• Work request
All lines in the records below with the word "Require" must be returned.

Excerpts from a dataset
++++++
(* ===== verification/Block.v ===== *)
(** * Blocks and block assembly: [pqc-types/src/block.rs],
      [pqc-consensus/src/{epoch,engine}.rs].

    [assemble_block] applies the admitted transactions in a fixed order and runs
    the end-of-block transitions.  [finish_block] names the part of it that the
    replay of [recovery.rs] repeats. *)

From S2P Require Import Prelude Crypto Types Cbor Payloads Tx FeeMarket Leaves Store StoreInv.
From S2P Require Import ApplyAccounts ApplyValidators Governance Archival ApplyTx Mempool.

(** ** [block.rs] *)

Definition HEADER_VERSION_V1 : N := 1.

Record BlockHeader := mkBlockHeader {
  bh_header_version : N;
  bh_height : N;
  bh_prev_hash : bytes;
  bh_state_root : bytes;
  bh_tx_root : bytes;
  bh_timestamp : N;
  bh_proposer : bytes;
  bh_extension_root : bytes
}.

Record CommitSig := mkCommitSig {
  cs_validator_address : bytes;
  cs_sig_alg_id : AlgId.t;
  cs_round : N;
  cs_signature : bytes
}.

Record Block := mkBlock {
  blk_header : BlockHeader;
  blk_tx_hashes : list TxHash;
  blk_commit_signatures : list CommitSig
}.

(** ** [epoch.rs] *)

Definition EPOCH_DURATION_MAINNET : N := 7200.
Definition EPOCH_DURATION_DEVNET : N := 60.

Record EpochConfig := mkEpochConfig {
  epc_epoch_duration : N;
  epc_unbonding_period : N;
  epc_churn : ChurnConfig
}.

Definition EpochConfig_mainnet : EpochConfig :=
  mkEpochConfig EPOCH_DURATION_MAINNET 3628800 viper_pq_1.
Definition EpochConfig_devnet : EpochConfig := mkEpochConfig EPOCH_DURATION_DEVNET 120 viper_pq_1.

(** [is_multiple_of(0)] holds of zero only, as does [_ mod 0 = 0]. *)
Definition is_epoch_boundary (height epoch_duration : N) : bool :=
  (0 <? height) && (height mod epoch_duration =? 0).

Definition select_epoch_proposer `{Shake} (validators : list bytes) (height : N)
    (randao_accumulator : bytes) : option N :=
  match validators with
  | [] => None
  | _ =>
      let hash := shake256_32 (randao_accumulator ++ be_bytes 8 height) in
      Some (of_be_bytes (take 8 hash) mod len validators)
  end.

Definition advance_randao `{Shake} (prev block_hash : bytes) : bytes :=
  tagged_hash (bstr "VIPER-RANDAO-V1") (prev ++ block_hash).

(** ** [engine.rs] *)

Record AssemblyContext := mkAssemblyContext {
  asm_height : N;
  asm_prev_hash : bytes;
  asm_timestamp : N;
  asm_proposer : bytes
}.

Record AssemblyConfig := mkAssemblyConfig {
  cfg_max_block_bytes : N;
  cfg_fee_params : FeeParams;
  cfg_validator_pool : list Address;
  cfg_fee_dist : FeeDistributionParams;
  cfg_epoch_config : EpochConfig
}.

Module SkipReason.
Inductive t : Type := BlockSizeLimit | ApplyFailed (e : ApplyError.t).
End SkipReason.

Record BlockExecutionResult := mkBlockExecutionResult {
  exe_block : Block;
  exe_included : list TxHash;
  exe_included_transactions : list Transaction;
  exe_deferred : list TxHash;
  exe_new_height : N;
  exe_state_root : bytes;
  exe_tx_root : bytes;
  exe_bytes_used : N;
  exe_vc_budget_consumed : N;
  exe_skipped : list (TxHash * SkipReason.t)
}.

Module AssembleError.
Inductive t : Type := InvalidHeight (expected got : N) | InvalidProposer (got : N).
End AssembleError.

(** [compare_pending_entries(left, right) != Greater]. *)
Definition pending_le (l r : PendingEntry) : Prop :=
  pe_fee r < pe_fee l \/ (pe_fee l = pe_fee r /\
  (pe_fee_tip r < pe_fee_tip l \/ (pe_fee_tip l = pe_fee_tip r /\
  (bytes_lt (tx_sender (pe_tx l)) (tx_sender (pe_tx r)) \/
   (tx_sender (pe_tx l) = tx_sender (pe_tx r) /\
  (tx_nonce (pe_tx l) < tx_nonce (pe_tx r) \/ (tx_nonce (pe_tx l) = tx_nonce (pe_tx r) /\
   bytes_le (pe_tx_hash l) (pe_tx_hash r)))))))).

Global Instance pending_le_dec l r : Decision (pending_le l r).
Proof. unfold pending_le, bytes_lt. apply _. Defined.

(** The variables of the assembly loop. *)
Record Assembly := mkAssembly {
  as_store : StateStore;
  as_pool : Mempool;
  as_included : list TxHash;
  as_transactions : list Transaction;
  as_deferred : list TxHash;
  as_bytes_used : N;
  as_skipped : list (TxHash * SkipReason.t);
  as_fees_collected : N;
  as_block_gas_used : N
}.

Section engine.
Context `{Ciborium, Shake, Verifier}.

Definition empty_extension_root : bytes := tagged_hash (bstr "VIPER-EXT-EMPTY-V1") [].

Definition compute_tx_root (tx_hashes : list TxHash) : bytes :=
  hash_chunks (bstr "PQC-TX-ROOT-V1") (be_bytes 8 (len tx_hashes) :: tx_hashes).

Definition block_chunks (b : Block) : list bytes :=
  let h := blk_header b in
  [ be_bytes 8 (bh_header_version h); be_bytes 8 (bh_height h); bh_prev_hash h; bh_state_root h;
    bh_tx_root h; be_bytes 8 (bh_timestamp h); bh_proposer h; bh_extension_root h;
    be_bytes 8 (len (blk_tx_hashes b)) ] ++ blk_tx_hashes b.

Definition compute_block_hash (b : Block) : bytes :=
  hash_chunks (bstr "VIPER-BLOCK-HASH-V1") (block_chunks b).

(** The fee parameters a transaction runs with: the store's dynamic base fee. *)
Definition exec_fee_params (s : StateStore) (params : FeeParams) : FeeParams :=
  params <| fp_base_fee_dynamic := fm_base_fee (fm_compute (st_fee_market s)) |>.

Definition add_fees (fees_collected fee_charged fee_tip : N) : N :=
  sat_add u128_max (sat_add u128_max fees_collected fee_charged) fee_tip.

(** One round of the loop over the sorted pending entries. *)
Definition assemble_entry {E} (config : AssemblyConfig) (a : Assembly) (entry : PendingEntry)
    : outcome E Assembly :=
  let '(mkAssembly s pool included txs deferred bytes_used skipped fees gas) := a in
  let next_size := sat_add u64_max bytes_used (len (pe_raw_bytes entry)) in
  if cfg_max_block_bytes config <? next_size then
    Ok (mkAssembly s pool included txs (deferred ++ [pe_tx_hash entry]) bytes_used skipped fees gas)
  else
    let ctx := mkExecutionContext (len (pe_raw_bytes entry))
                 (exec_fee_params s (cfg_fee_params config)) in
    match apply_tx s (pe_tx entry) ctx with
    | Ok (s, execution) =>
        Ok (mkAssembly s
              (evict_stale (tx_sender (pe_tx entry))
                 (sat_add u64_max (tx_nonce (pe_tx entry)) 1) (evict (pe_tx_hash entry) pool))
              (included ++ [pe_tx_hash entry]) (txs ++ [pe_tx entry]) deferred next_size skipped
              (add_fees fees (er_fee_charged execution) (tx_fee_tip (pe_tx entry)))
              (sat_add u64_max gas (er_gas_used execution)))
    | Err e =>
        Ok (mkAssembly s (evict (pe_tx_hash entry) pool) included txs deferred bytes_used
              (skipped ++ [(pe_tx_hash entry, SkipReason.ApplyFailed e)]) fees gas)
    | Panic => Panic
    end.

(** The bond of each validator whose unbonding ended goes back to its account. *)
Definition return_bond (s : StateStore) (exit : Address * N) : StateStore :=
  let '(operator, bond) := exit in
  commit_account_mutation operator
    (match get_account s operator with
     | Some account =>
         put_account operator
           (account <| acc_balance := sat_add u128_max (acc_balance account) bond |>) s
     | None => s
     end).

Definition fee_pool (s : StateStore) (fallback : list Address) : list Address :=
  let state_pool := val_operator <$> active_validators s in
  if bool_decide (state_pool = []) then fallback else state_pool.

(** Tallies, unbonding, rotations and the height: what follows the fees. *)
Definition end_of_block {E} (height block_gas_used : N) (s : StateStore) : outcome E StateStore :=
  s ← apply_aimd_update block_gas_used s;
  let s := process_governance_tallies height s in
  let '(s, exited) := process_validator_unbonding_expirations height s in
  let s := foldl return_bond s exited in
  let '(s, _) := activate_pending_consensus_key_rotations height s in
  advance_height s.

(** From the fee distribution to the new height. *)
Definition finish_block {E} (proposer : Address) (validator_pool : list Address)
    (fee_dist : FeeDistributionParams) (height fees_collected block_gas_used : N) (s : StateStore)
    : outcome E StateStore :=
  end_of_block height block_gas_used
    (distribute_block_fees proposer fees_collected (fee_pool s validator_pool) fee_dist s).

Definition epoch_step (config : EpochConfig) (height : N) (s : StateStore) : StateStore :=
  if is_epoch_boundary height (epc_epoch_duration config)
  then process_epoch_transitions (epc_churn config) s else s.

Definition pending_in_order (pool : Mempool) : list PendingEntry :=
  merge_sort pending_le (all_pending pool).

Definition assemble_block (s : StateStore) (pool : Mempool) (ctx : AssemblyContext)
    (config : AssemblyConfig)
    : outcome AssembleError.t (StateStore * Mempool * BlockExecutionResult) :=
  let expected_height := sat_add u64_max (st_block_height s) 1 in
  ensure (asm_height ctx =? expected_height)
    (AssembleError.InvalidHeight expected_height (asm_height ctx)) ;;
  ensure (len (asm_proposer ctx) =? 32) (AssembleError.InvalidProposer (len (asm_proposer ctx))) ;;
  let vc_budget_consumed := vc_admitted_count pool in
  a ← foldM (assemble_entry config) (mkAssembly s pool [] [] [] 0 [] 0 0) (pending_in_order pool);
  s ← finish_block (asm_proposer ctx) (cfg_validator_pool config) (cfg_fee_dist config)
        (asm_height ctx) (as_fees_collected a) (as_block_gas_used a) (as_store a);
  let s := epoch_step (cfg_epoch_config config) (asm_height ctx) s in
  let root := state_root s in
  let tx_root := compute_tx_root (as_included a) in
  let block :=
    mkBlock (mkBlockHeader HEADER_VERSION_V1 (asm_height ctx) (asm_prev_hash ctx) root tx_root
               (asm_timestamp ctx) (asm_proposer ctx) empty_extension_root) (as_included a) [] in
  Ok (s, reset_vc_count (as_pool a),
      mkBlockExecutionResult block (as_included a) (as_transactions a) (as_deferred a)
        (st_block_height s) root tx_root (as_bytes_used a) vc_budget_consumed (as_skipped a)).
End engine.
++++++
• Expected answer
From S2P Require Import Prelude Crypto Types Cbor Payloads Tx FeeMarket Leaves Store StoreInv.
From S2P Require Import ApplyAccounts ApplyValidators Governance Archival ApplyTx Mempool.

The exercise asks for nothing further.